Technology Trends in Real Estate
The National Assn. of Building Owners and Managers, in conjunction with RealComm, asked more than 7,000 BOMA members in June how new technologies and business solutions are affecting the way they manage and operate their commercial properties. The results are enlightening.
Broken down into two main categories of questions—solutions for company/business and for buildings—the Realcomm/BOMA Technology Survey findings regarding indispensable building technologies included the following:
As one might expect, 86% reported having Internet connectivity of T1 or higher, supporting the increased dependency on high-speed broadband over the last five to 10 years. One surprising statistic, however, was that 52% of respondents said their building does not have a web site. In other building technology, only 16% said they have interactive touch-screen directories, and a mere 4% have digital signage.
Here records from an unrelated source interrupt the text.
Lemma keep_In {A} (p : A -> bool) (l : list A) x : x ∈ keep p l <-> x ∈ l /\ p x = true.
Proof.
  induction l as [|y l IH]; simpl.
  - rewrite !elem_of_nil. tauto.
  - destruct (p y) eqn:E; rewrite !elem_of_cons, IH; split; intuition congruence.
Qed.

Lemma keep_all {A} (p : A -> bool) l : Forall (fun x => p x = true) l -> keep p l = l.
Proof. induction 1 as [|x l Hx _ IH]; simpl; [done|]. by rewrite Hx, IH. Qed.

Lemma keep_none {A} (p : A -> bool) l : Forall (fun x => p x = false) l -> keep p l = [].
Proof. induction 1 as [|x l Hx _ IH]; simpl; [done|]. by rewrite Hx. Qed.

Lemma keep_NoDup {A} (p : A -> bool) l : NoDup l -> NoDup (keep p l).
Proof.
  induction 1 as [|x l Hx _ IH]; simpl; [constructor|].
  destruct (p x); [|done]. constructor; [|done]. rewrite keep_In. tauto.
Qed.

Lemma keep_length {A} (p : A -> bool) l : length (keep p l) <= length l.
Proof. induction l as [|x l IH]; simpl; [done|]. destruct (p x); simpl; lia. Qed.

Lemma find_first_Some {A} (p : A -> bool) l x :
  find_first p l = Some x -> x ∈ l /\ p x = true.
Proof.
  induction l as [|y l IH]; simpl; [done|].
  rewrite elem_of_cons. destruct (p y) eqn:E; [intros [= ->]; auto|].
  intros H. destruct (IH H). auto.
Qed.

Lemma find_first_None {A} (p : A -> bool) l :
  find_first p l = None <-> Forall (fun x => p x = false) l.
Proof.
  induction l as [|y l IH]; simpl; [by split; constructor|].
  rewrite Forall_cons. destruct (p y) eqn:E; [by split; [|intros [? _]] | tauto].
Qed.

Lemma index_from_lookup {A} (key : A -> jstr) (m : gmap jstr A) (l : list A) k :
  index_from key m l !! k
  = match index_by key l !! k with Some x => Some x | None => m !! k end.
Proof.
  unfold index_by. revert m. induction l as [|x l IH]; intros m; simpl.
  - by rewrite lookup_empty.
  - rewrite (IH (<[key x:=x]> m)), (IH (<[key x:=x]> ∅)).
    destruct (index_from key ∅ l !! k); [done|].
    destruct (decide (key x = k)) as [<-|Hne].
    + by rewrite !lookup_insert_eq.
    + by rewrite !lookup_insert_ne, lookup_empty.
Qed.

Lemma index_by_nil {A} (key : A -> jstr) k : index_by key [] !! k = None.
Proof. apply lookup_empty. Qed.

Lemma index_by_cons {A} (key : A -> jstr) (x : A) l k :
  index_by key (x :: l) !! k
  = match index_by key l !! k with
    | Some y => Some y | None => if decide (key x = k) then Some x else None end.
Proof.
  change (index_by key (x :: l)) with (index_from key (<[key x:=x]> ∅) l).
  rewrite index_from_lookup. destruct (index_by key l !! k); [done|].
  rewrite lookup_insert. case_decide; [done|apply lookup_empty].
Qed.

(** Looking a key up in the index finds an element of the list with that key. *)
Lemma index_by_Some {A} (key : A -> jstr) (l : list A) k x :
  index_by key l !! k = Some x -> x ∈ l /\ key x = k.
Proof.
  induction l as [|y l IH]; [by rewrite index_by_nil|].
  rewrite index_by_cons, elem_of_cons.
  destruct (index_by key l !! k); [intros [= ->]; destruct (IH eq_refl); auto|].
  case_decide; [|done]. intros [= ->]. auto.
Qed.

Lemma index_by_None {A} (key : A -> jstr) (l : list A) k :
  index_by key l !! k = None <-> Forall (fun x => key x <> k) l.
Proof.
  induction l as [|y l IH]; [by rewrite index_by_nil; split|].
  rewrite index_by_cons, Forall_cons, <- IH.
  destruct (index_by key l !! k); [by split; [|intros [_ ?]]|].
  case_decide; [by split; [|intros [? _]]|tauto].
Qed.

(** *** [trim] *)

Lemma trimStart_nil s : trimStart s = [] <-> Forall (fun c => is_space c = true) s.
Proof.
  induction s as [|c s IH]; simpl; [by split; constructor|].
  rewrite Forall_cons. destruct (is_space c) eqn:E; [tauto|].
  by split; [|intros [? _]].
Qed.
The implementation of technologies for buildings seemed to lag behind internal technologies for business, but 41% of respondents listed “don’t know what solutions are available,” and 26% listed “don’t understand the solutions that are available” as key challenges in implementing new technologies for their buildings.
But lack of knowledge and time constraints weren’t the only hurdles. In fact, 72% listed “funding constraints” as the biggest challenge in implementing new technologies. While technology is supposed to help decrease operating expenses and increase productivity, sometimes that initial investment is still getting bumped off the budget. Well-defined ROI models and successful case studies of technology improvements within the commercial real estate industry are needed to overcome the apparent financial obstacles.
An interesting revelation regarding budgeting and purchasing was that the chief information officer or chief technology officer was the second highest response in terms of who is responsible for making decisions on purchasing new technologies, at 20%.